(Records for the exercise Opens)
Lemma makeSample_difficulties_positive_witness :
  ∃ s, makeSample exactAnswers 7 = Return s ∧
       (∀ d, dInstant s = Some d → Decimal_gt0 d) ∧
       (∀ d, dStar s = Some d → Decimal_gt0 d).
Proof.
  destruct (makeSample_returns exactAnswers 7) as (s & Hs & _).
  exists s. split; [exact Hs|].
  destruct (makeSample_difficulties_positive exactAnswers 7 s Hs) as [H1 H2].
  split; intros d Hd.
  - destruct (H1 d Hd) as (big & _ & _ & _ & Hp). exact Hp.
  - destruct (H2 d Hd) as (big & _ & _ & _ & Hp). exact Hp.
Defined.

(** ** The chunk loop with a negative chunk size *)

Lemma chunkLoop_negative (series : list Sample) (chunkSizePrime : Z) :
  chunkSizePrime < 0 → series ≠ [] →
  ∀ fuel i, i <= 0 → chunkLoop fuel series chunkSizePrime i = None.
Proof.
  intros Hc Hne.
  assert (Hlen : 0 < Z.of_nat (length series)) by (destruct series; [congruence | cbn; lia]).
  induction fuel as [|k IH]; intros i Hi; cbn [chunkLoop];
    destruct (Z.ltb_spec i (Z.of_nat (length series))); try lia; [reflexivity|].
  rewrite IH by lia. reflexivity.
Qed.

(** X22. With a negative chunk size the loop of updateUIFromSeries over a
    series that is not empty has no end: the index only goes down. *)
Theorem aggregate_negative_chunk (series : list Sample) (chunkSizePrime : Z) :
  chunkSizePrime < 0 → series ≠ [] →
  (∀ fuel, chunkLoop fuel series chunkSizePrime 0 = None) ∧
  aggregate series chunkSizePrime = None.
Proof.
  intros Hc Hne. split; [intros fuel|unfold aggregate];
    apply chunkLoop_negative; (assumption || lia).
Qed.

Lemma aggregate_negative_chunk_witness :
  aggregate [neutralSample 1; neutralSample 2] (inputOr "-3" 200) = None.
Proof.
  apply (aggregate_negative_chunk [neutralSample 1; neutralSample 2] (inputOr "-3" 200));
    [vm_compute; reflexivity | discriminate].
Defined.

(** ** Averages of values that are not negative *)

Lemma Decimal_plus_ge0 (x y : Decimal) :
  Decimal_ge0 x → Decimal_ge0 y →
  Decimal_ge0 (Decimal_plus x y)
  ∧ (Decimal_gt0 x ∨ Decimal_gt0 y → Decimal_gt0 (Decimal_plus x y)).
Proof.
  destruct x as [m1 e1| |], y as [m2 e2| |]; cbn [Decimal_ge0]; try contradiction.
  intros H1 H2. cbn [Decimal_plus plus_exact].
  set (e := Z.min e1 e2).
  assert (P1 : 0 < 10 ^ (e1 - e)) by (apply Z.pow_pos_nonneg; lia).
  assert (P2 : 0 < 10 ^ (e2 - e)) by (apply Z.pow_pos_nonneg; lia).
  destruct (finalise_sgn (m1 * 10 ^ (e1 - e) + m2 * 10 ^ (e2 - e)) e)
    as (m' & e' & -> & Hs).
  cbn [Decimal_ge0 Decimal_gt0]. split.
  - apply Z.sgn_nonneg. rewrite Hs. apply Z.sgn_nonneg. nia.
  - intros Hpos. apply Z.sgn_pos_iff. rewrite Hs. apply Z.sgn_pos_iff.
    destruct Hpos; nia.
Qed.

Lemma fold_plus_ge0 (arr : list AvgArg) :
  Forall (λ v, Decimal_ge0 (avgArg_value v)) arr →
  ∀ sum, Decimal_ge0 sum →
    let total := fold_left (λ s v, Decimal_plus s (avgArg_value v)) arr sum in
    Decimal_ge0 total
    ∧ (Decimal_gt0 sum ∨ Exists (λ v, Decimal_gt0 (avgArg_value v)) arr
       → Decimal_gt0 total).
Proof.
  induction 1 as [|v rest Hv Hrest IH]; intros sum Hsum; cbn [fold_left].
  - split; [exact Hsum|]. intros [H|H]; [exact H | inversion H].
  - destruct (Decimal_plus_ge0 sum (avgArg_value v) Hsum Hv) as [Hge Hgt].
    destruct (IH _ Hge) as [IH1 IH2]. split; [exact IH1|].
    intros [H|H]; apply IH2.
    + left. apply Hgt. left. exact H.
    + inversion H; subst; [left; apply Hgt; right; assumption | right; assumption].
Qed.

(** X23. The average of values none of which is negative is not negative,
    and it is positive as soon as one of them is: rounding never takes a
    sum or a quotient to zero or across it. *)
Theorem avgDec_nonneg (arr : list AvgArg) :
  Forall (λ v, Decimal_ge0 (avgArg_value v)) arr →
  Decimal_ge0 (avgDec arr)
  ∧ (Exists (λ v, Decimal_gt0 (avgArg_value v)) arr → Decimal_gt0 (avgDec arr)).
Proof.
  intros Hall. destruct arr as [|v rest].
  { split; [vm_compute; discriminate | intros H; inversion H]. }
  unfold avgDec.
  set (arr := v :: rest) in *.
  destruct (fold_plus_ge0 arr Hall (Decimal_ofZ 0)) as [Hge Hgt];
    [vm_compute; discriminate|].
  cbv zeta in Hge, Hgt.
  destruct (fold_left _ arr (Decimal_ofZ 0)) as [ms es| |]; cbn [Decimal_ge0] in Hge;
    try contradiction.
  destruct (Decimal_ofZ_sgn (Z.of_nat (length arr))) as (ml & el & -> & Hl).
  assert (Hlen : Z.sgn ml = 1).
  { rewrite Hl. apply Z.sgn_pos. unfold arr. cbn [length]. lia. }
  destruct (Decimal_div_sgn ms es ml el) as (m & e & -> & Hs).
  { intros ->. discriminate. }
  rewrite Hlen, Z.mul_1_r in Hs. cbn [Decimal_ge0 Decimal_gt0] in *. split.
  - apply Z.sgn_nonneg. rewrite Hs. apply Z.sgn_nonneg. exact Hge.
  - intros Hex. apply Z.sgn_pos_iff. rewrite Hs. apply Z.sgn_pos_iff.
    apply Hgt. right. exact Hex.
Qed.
(Records for the exercise Closes)
(Records for the exercise Opens)
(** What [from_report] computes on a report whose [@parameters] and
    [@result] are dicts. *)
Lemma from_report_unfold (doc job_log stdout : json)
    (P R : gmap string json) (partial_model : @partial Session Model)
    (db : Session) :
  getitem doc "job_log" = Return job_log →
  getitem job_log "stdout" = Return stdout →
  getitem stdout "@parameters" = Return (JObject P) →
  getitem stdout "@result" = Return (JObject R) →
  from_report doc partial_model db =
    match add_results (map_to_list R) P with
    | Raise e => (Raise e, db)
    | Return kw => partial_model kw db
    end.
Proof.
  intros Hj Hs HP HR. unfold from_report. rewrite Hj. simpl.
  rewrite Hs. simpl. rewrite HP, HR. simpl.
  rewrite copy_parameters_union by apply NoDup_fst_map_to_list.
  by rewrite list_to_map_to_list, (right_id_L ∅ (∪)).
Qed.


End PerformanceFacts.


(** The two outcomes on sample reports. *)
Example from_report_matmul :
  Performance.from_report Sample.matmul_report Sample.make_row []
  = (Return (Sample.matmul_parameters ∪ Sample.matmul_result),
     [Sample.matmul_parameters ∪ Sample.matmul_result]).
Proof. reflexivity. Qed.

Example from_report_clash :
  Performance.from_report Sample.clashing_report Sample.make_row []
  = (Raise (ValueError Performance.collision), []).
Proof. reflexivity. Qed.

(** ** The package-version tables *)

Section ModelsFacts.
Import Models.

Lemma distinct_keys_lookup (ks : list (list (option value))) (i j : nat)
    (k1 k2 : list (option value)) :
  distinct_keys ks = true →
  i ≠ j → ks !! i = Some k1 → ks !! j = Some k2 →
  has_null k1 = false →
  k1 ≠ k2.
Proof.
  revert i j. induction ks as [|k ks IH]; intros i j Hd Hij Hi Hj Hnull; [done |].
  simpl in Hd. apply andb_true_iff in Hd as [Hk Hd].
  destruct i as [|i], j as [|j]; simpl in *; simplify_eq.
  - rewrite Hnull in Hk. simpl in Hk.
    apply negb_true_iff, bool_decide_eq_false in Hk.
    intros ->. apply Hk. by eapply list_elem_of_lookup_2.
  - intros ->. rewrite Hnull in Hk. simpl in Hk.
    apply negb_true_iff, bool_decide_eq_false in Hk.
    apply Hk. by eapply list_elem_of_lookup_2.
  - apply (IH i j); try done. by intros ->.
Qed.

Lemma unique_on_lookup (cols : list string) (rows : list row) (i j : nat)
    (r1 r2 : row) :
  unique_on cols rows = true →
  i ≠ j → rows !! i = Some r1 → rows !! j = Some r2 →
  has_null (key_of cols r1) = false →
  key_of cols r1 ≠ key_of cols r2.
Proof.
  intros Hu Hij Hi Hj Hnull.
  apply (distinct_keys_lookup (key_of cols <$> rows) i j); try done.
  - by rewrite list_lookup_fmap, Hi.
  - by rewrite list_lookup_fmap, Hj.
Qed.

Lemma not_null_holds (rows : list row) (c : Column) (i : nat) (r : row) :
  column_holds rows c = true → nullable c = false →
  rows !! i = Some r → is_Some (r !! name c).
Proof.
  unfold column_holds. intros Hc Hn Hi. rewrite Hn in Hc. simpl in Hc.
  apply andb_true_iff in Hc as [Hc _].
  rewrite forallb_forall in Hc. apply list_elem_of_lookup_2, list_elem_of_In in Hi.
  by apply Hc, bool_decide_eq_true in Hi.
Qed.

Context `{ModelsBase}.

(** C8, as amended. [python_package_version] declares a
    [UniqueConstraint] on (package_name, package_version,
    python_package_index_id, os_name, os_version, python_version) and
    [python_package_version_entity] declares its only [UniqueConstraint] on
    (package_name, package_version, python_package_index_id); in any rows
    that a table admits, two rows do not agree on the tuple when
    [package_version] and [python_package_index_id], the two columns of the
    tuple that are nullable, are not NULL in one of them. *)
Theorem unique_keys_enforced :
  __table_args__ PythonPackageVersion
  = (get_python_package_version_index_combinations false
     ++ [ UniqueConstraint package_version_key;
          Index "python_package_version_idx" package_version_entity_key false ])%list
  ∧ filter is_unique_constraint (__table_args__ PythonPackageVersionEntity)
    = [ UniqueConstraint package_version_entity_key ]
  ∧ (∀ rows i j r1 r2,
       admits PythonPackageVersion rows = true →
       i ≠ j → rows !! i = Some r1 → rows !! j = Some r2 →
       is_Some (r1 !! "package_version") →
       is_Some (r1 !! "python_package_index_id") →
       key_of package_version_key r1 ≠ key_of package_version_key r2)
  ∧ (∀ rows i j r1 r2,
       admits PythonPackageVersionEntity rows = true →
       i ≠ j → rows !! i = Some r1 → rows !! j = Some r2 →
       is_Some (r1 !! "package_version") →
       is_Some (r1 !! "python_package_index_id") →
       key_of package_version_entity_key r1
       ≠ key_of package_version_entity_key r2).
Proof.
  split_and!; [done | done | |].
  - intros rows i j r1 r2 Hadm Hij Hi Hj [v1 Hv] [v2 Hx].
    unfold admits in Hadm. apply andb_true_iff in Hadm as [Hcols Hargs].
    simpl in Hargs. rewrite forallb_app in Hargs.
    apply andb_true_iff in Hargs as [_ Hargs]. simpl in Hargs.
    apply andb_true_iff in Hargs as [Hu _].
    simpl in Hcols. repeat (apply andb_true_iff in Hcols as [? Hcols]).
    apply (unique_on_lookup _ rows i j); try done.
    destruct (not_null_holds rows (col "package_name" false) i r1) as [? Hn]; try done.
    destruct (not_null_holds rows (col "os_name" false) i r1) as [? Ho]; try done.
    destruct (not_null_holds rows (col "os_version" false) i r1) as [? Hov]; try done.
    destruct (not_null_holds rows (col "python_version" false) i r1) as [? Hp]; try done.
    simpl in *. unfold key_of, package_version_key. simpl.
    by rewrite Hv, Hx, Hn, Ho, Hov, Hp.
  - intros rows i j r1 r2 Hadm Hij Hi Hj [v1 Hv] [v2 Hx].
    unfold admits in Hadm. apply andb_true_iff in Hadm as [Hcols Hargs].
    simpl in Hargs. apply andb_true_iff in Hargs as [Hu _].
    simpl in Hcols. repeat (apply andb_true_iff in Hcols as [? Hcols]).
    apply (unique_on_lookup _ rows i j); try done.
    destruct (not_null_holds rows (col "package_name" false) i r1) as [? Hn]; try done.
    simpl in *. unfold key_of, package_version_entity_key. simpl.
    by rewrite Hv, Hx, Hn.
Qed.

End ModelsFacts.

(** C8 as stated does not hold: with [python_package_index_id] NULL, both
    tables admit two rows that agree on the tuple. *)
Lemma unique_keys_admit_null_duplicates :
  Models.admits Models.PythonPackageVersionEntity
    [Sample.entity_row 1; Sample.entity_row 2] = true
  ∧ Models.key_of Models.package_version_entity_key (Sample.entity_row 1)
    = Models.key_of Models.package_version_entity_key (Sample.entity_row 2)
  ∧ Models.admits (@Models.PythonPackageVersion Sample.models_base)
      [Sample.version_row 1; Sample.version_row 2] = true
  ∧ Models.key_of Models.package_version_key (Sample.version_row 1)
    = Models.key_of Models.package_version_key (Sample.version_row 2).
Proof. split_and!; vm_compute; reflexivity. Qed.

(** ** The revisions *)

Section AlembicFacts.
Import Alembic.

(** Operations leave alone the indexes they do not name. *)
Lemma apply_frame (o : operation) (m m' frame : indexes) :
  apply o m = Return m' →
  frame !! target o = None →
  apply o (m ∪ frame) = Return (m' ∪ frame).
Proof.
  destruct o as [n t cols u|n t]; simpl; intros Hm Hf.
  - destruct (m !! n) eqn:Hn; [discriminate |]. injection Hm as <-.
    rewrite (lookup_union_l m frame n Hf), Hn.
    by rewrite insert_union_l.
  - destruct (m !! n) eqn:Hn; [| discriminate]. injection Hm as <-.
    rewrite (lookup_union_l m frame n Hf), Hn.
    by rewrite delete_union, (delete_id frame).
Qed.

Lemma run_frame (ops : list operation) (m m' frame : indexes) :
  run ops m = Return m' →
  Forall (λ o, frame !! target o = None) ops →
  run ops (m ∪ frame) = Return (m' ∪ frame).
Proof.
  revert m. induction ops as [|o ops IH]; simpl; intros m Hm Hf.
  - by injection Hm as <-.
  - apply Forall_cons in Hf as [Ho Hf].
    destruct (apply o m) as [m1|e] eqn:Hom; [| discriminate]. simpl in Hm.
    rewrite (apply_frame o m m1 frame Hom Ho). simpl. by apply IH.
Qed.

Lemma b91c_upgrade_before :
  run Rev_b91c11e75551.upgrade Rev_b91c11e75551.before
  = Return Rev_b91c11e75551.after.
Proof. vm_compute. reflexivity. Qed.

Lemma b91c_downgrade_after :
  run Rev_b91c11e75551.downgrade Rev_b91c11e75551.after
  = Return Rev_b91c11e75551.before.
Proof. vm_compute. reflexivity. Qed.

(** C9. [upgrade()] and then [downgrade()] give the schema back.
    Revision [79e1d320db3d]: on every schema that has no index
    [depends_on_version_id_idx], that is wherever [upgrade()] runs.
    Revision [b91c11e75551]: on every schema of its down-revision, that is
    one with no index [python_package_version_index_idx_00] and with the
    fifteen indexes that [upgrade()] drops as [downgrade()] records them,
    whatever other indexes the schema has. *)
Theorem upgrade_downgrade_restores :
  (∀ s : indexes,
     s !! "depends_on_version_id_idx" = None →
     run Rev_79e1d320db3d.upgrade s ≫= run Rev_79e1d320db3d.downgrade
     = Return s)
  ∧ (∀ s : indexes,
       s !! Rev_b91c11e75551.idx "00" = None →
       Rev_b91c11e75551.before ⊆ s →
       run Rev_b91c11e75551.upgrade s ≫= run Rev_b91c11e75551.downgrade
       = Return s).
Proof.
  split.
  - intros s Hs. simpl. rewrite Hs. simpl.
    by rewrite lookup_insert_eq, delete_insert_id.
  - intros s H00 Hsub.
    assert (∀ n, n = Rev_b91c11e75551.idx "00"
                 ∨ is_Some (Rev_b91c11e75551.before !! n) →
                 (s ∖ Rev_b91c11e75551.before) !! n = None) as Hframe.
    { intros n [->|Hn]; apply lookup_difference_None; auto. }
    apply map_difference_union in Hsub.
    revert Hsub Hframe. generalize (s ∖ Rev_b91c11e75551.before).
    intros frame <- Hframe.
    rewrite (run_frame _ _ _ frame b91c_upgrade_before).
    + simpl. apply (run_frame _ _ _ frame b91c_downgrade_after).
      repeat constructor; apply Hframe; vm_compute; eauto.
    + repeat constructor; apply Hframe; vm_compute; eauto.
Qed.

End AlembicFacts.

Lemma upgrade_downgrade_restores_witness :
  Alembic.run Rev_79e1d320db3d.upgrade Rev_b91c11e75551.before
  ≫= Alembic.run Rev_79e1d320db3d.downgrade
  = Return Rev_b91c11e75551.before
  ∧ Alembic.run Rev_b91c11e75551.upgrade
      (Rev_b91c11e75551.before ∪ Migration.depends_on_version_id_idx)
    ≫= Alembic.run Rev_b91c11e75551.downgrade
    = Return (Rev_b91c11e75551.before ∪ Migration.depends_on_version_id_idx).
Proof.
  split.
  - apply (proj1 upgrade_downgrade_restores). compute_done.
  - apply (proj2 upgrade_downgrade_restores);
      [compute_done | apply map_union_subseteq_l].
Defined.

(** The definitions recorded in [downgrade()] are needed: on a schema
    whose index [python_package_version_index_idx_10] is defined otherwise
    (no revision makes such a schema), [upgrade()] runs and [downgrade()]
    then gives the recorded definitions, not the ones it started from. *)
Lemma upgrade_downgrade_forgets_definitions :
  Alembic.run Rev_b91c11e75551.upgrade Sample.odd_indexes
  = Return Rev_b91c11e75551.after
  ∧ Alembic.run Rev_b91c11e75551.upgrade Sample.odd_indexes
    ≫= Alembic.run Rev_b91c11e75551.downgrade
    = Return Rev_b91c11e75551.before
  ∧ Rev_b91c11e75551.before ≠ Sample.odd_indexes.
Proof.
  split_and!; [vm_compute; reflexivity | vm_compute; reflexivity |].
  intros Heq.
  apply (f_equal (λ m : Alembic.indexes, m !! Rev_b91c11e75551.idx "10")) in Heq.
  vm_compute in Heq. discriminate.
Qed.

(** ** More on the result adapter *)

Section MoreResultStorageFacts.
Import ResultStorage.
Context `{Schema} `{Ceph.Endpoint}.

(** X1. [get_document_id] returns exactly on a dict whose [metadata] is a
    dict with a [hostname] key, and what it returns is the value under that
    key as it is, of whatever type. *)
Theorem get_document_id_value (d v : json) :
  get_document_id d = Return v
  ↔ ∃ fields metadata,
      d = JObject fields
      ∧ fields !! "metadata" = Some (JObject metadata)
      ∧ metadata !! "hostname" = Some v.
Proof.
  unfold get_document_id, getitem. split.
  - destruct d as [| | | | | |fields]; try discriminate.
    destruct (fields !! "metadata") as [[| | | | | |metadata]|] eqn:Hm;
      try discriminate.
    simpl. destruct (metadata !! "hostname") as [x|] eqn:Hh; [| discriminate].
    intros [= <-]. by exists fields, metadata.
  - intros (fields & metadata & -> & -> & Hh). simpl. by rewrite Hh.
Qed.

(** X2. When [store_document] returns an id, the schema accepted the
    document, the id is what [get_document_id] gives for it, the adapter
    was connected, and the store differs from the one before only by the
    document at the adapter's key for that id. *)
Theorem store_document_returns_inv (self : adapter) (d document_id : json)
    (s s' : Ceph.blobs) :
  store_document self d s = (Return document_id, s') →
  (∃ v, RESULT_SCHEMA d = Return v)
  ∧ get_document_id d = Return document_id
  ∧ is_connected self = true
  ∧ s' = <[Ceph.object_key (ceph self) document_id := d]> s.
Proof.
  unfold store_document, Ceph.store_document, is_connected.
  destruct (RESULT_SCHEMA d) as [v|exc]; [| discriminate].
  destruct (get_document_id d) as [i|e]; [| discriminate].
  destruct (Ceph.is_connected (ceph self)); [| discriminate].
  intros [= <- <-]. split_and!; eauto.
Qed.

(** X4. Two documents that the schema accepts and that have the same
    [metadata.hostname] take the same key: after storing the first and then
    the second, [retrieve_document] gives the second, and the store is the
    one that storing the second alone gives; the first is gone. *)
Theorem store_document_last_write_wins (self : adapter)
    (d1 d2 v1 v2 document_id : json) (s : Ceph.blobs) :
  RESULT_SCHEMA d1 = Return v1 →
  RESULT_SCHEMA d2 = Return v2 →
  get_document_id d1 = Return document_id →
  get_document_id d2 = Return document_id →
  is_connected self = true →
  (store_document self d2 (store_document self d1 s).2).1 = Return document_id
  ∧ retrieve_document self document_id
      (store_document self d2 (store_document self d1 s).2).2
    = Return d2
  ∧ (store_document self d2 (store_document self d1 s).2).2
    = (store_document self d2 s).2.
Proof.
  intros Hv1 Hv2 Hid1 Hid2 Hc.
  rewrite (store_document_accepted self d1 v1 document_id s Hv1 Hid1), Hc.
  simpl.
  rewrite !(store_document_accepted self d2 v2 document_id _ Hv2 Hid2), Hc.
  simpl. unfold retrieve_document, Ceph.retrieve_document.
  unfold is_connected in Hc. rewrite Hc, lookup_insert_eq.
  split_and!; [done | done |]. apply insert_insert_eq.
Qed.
(Records for the exercise Closes)
(Records for the exercise Opens)
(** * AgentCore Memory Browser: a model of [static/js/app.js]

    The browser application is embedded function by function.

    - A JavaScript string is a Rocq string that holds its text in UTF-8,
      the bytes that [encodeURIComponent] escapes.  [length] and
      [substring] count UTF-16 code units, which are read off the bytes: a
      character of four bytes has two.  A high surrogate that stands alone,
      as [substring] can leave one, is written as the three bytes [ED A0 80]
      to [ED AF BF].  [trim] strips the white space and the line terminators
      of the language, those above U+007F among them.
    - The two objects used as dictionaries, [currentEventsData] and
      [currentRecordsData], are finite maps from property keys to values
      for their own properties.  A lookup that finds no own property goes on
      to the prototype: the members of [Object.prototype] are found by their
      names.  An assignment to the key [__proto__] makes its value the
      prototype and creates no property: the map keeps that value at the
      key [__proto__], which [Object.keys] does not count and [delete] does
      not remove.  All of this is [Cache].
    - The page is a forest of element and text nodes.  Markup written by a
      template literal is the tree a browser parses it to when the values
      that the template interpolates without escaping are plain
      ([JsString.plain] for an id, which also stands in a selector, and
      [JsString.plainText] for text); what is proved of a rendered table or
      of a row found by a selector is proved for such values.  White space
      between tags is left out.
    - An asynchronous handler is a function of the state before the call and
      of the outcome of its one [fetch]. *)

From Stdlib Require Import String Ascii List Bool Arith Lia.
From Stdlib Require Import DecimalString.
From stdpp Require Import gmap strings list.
(Records for the exercise Closes)
What the exercise asks →
From the records above, print exactly the lines that run from the line with "destruct (makeSample_returns exactAnswers" to the line with "destruct x as", inclusive.

Solution →
  destruct (makeSample_returns exactAnswers 7) as (s & Hs & _).
  exists s. split; [exact Hs|].
  destruct (makeSample_difficulties_positive exactAnswers 7 s Hs) as [H1 H2].
  split; intros d Hd.
  - destruct (H1 d Hd) as (big & _ & _ & _ & Hp). exact Hp.
  - destruct (H2 d Hd) as (big & _ & _ & _ & Hp). exact Hp.
Defined.

(** ** The chunk loop with a negative chunk size *)

Lemma chunkLoop_negative (series : list Sample) (chunkSizePrime : Z) :
  chunkSizePrime < 0 → series ≠ [] →
  ∀ fuel i, i <= 0 → chunkLoop fuel series chunkSizePrime i = None.
Proof.
  intros Hc Hne.
  assert (Hlen : 0 < Z.of_nat (length series)) by (destruct series; [congruence | cbn; lia]).
  induction fuel as [|k IH]; intros i Hi; cbn [chunkLoop];
    destruct (Z.ltb_spec i (Z.of_nat (length series))); try lia; [reflexivity|].
  rewrite IH by lia. reflexivity.
Qed.

(** X22. With a negative chunk size the loop of updateUIFromSeries over a
    series that is not empty has no end: the index only goes down. *)
Theorem aggregate_negative_chunk (series : list Sample) (chunkSizePrime : Z) :
  chunkSizePrime < 0 → series ≠ [] →
  (∀ fuel, chunkLoop fuel series chunkSizePrime 0 = None) ∧
  aggregate series chunkSizePrime = None.
Proof.
  intros Hc Hne. split; [intros fuel|unfold aggregate];
    apply chunkLoop_negative; (assumption || lia).
Qed.

Lemma aggregate_negative_chunk_witness :
  aggregate [neutralSample 1; neutralSample 2] (inputOr "-3" 200) = None.
Proof.
  apply (aggregate_negative_chunk [neutralSample 1; neutralSample 2] (inputOr "-3" 200));
    [vm_compute; reflexivity | discriminate].
Defined.

(** ** Averages of values that are not negative *)

Lemma Decimal_plus_ge0 (x y : Decimal) :
  Decimal_ge0 x → Decimal_ge0 y →
  Decimal_ge0 (Decimal_plus x y)
  ∧ (Decimal_gt0 x ∨ Decimal_gt0 y → Decimal_gt0 (Decimal_plus x y)).
Proof.
  destruct x as [m1 e1| |], y as [m2 e2| |]; cbn [Decimal_ge0]; try contradiction.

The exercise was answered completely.